Creación del «Patio de los 100 Oficios»

En los diferentes lugares donde está presente, el Movimiento ATD Cuarto Mundo alienta la escritura y recopila  historias de resistencia y de transformación escritas por personas que actúan para superar la extrema pobreza tomando como base de su acción la experiencia de quienes la afrontan a diario.

La siguiente historia está escrita por Michel Aussedat (Burkina Faso).

En la década de los 80 el Movimiento Internacional ATD Cuarto Mundo buscó el modo de profundizar sus relaciones con el continente africano. En julio de 1982,  Joseph Wresinski me envió a Uagadugú con la misión de lograr establecer una relación de «amistad con las niñas, niños y jóvenes que viven en la calle». Me sumé a otras dos voluntarias permanentes que trabajaban al servicio de un centro del Arca que recibía a niñas y niños con discapacidad.

Dediqué tiempo a caminar, descubrir el país, encontrar a personas preocupadas por el futuro de estos niños y jóvenes, para tomar conciencia de las iniciativas que se realizaban a nivel local en favor de los niños. Establecí una relación con quienes deseaban salir al encuentro de estas niñas y niños, como Luc, funcionario, o Jean, un joven que trabajaba con un vendedor de artesanía de bronce. Con ellos constituimos el núcleo de un pequeño grupo de amigos.
Visitábamos con regularidad los lugares donde los niños se reunían: el mercado, la oficina central de Correos, el centro de la ciudad, algunos servicios públicos, como los de agua o electricidad, lo que permitió establecer una relación de amistad con varios grupos de niños. Los domingos o los días festivos eran una oportunidad para conocer a las niñas y niños que se encontraban en una situación mayor de desprotección.

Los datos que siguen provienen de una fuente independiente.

(** ** The handler and its objects *)

Lemma put_length (l : nat) (o : Stateful.object) (h : list Stateful.object) :
  length (Stateful.put l o h) = length h.
Proof.
  revert l; induction h as [|x h IH]; intros [|l]; simpl; auto.
Qed.

Lemma nth_error_put_same (l : nat) (o : Stateful.object)
      (h : list Stateful.object) :
  l < length h -> nth_error (Stateful.put l o h) l = Some o.
Proof.
  revert l; induction h as [|x h IH]; intros [|l]; simpl; intros H;
    try lia; [reflexivity | apply IH; lia].
Qed.

Lemma nth_error_put_other (l l' : nat) (o : Stateful.object)
      (h : list Stateful.object) :
  l <> l' -> nth_error (Stateful.put l o h) l' = nth_error h l'.
Proof.
  revert l l'; induction h as [|x h IH]; intros [|l] [|l']; simpl;
    intros H; try reflexivity; try congruence.
  apply IH. congruence.
Qed.

Lemma put_put (l : nat) (o o' : Stateful.object) (h : list Stateful.object) :
  Stateful.put l o (Stateful.put l o' h) = Stateful.put l o h.
Proof.
  revert l; induction h as [|x h IH]; intros [|l]; simpl; congruence.
Qed.

Lemma put_same (l : nat) (o : Stateful.object) (h : list Stateful.object) :
  nth_error h l = Some o -> Stateful.put l o h = h.
Proof.
  revert l; induction h as [|x h IH]; intros [|l]; simpl; intros H;
    try reflexivity.
  - congruence.
  - rewrite (IH l H). reflexivity.
Qed.

Lemma put_app_left (l : nat) (o : Stateful.object)
      (h t : list Stateful.object) :
  l < length h -> Stateful.put l o (h ++ t) = Stateful.put l o h ++ t.
Proof.
  revert l; induction h as [|x h IH]; intros [|l]; simpl; intros H;
    try lia; [reflexivity | rewrite IH by lia; reflexivity].
Qed.

Lemma put_last (o o' : Stateful.object) (h : list Stateful.object) :
  Stateful.put (length h) o (h ++ [o']) = h ++ [o].
Proof. induction h as [|x h IH]; simpl; congruence. Qed.

Lemma nth_error_last (o : Stateful.object) (h : list Stateful.object) :
  nth_error (h ++ [o]) (length h) = Some o.
Proof. induction h as [|x h IH]; simpl; auto. Qed.

Lemma nth_error_in_range {A : Type} (h : list A) (l : nat) (x : A) :
  nth_error h l = Some x -> l < length h.
Proof. intros H. apply nth_error_Some. congruence. Qed.

Lemma filter_true {A : Type} (l : list A) : filter (fun _ => true) l = l.
Proof. induction l as [|x l IH]; simpl; congruence. Qed.

Lemma skipn_none {A : Type} (n : nat) : skipn n (@nil A) = [].
Proof. destruct n; reflexivity. Qed.

Lemma collect_rows_cons (line : str) (lines : list str) :
  collect_rows (line :: lines)
  = (if qualifies line
     then [make_row line (normalize_label line) (extract_numbers line)]
     else [])
    ++ collect_rows lines.
Proof.
  rewrite !collect_rows_filter. cbn [filter].
  destruct (qualifies line); reflexivity.
Qed.

Section StatefulFacts.

Context {L : PdfPlumber} {Lib : Libraries L}.

Lemma read_strs_run (w : Stateful.world) (l : nat) (items : list str) :
  nth_error (Stateful.heap w) l = Some (Stateful.StrList items) ->
  Stateful.read_strs l w = (Stateful.Normal items, w).
Proof.
  intros H. unfold Stateful.read_strs, Stateful.st_bind, Stateful.get_object.
  rewrite H. reflexivity.
Qed.

Lemma read_rows_run (w : Stateful.world) (l : nat) (items : list row) :
  nth_error (Stateful.heap w) l = Some (Stateful.RowList items) ->
  Stateful.read_rows l w = (Stateful.Normal items, w).
Proof.
  intros H. unfold Stateful.read_rows, Stateful.st_bind, Stateful.get_object.
  rewrite H. reflexivity.
Qed.

Lemma append_str_run (w : Stateful.world) (l : nat) (items : list str)
      (s : str) :
  nth_error (Stateful.heap w) l = Some (Stateful.StrList items) ->
  Stateful.append_str l s w
  = (Stateful.Normal tt,
     {| Stateful.heap :=
          Stateful.put l (Stateful.StrList (items ++ [s])) (Stateful.heap w);
        Stateful.libs := Stateful.libs w |}).
Proof.
  intros H. unfold Stateful.append_str, Stateful.st_bind, Stateful.get_object.
  rewrite H. unfold Stateful.set_object.
  apply nth_error_in_range in H. apply Nat.ltb_lt in H. rewrite H.
  reflexivity.
Qed.

Lemma append_row_run (w : Stateful.world) (l : nat) (items : list row)
      (r : row) :
  nth_error (Stateful.heap w) l = Some (Stateful.RowList items) ->
  Stateful.append_row l r w
  = (Stateful.Normal tt,
     {| Stateful.heap :=
          Stateful.put l (Stateful.RowList (items ++ [r])) (Stateful.heap w);
        Stateful.libs := Stateful.libs w |}).
Proof.
  intros H. unfold Stateful.append_row, Stateful.st_bind, Stateful.get_object.
  rewrite H. unfold Stateful.set_object.
  apply nth_error_in_range in H. apply Nat.ltb_lt in H. rewrite H.
  reflexivity.
Qed.

(** A loop that appends to one list of strings changes that list only. *)
Lemma for_each_append_run {A : Type} (keep : A -> bool) (f : A -> str)
      (l : nat) (body : A -> Stateful.M unit) (xs : list A) :
  (forall x, body x = if keep x then Stateful.append_str l (f x)
                      else Stateful.ret tt) ->
  forall (w : Stateful.world) (items : list str),
    nth_error (Stateful.heap w) l = Some (Stateful.StrList items) ->
    Stateful.for_each xs body w
    = (Stateful.Normal tt,
       {| Stateful.heap :=
            Stateful.put l
              (Stateful.StrList (items ++ map f (filter keep xs)))
              (Stateful.heap w);
          Stateful.libs := Stateful.libs w |}).
Proof.
  intros B. induction xs as [|x xs IH]; intros w items H.
  - cbn [Stateful.for_each filter map]. rewrite app_nil_r, (@put_same l _ _ H).
    destruct w; reflexivity.
  - cbn [Stateful.for_each filter]. unfold Stateful.st_bind at 1.
    rewrite B. destruct (keep x).
    + rewrite (@append_str_run w l items (f x) H).
      rewrite IH with (items := items ++ [f x]).
      * cbn [Stateful.heap Stateful.libs map].
        rewrite put_put, <- app_assoc. reflexivity.
      * cbn [Stateful.heap]. apply nth_error_put_same.
        apply (@nth_error_in_range _ _ _ _ H).
    + unfold Stateful.ret at 1. apply IH. exact H.
Qed.

(** [get_income_statement_lines] allocates one list, the candidate
    lines, and returns its location. *)
Lemma get_income_statement_lines_run (text : str) (w : Stateful.world) :
  Stateful.get_income_statement_lines text w
  = (Stateful.Normal (length (Stateful.heap w)),
     {| Stateful.heap :=
          Stateful.heap w
          ++ [Stateful.StrList (get_income_statement_lines text)];
        Stateful.libs := Stateful.libs w |}).
Proof.
  unfold Stateful.get_income_statement_lines. cbv zeta.
  unfold Stateful.st_bind at 1. unfold Stateful.new_object at 1.
  unfold Stateful.st_bind at 1.
  erewrite for_each_append_run
    with (keep := fun line => is_candidate (Py.strip line)) (f := Py.strip)
         (l := length (Stateful.heap w)) (items := []);
    [ | intros x; rewrite search_one; reflexivity
      | cbn [Stateful.heap]; apply nth_error_last ].
  unfold Stateful.ret. cbn [Stateful.heap Stateful.libs app].
  rewrite put_last, filter_map_swap, get_income_statement_lines_filter.
  reflexivity.
Qed.

(** [extract_numbers] allocates one list, the tokens, and returns its
    location. *)
Lemma extract_numbers_run (line : str) (w : Stateful.world) :
  Stateful.extract_numbers line w
  = (Stateful.Normal (length (Stateful.heap w)),
     {| Stateful.heap :=
          Stateful.heap w ++ [Stateful.StrList (extract_numbers line)];
        Stateful.libs := Stateful.libs w |}).
Proof.
  unfold Stateful.extract_numbers. cbv zeta.
  unfold Stateful.st_bind at 1. unfold Stateful.new_object at 1.
  unfold Stateful.st_bind at 1.
  erewrite for_each_append_run
    with (keep := fun _ => true) (f := clean_number)
         (l := length (Stateful.heap w)) (items := []);
    [ | intros x; reflexivity
      | cbn [Stateful.heap]; apply nth_error_last ].
  unfold Stateful.ret. cbn [Stateful.heap Stateful.libs app].
  rewrite put_last, filter_true, extract_numbers_map. reflexivity.
Qed.

(** One turn of the loop of [extract_financials]: a new list of tokens,
    and the row of the line appended to [data] when the line
    qualifies; nothing else changes. *)
Lemma keep_line_run (data : nat) (line : str) (w : Stateful.world)
      (acc : list row) :
  nth_error (Stateful.heap w) data = Some (Stateful.RowList acc) ->
  Stateful.keep_line data line w
  = (Stateful.Normal tt,
     {| Stateful.heap :=
          Stateful.put data
            (Stateful.RowList (acc ++ collect_rows [line]))
            (Stateful.heap w)
          ++ [Stateful.StrList (extract_numbers line)];
        Stateful.libs := Stateful.libs w |}).
Proof.
  intros H. pose proof (@nth_error_in_range _ _ _ _ H) as R.
  unfold Stateful.keep_line. cbv zeta. unfold Stateful.st_bind at 1.
  rewrite extract_numbers_run.
  set (w1 := {| Stateful.heap := Stateful.heap w
                                 ++ [Stateful.StrList (extract_numbers line)];
                Stateful.libs := Stateful.libs w |}).
  assert (T : nth_error (Stateful.heap w1) (length (Stateful.heap w))
              = Some (Stateful.StrList (extract_numbers line)))
    by apply nth_error_last.
  assert (D : nth_error (Stateful.heap w1) data
              = Some (Stateful.RowList acc))
    by (cbn [w1 Stateful.heap]; rewrite nth_error_app1 by exact R; exact H).
  rewrite collect_rows_cons. change (collect_rows []) with (@nil row).
  rewrite app_nil_r. unfold qualifies, Unrecognized.
  destruct (negb (Py.eqb (normalize_label line) (lit "UNKNOWN"))).
  - unfold Stateful.st_bind at 1. rewrite (@read_strs_run w1 _ _ T).
    destruct (Py.truthy (extract_numbers line)); cbn [andb].
    + unfold Stateful.st_bind at 1. rewrite (@read_strs_run w1 _ _ T).
      rewrite (@append_row_run w1 data acc _ D).
      cbn [w1 Stateful.heap Stateful.libs].
      rewrite put_app_left by exact R. reflexivity.
    + unfold Stateful.ret. rewrite app_nil_r, (@put_same data _ _ H).
      reflexivity.
  - cbn [andb]. unfold Stateful.ret. rewrite app_nil_r, (@put_same data _ _ H).
    reflexivity.
Qed.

  • Ante la gran cantidad de solicitudes de apoyo (salud, vivienda, comida, vestido…), intenté entender cuáles eran las redes de solidaridad sobre las que podían apoyarse los niños cuando hacían frente a sus dificultades cotidianas. El desafío era tomar en cuenta las múltiples iniciativas individuales y colectivas que intentaban brindarles apoyo sin suplantarlas.

Un día, un grupo de niños del mercado nos pidió «celebrar Navidad». Era la primera oportunidad para nosotros de destacar que lo que queríamos era alcanzar a los más desprotegidos. Les invitamos abiertamente a todos sin establecer ninguna diferencia en razón de su pertenencia a un grupo u otro. Las autoridades y responsables del barrio, tanto cristianos como musulmanes, pasaron a visitarnos.
Pese a algunas tensiones, ese día teníamos plenamente esperanza de lograr mantener el encuentro.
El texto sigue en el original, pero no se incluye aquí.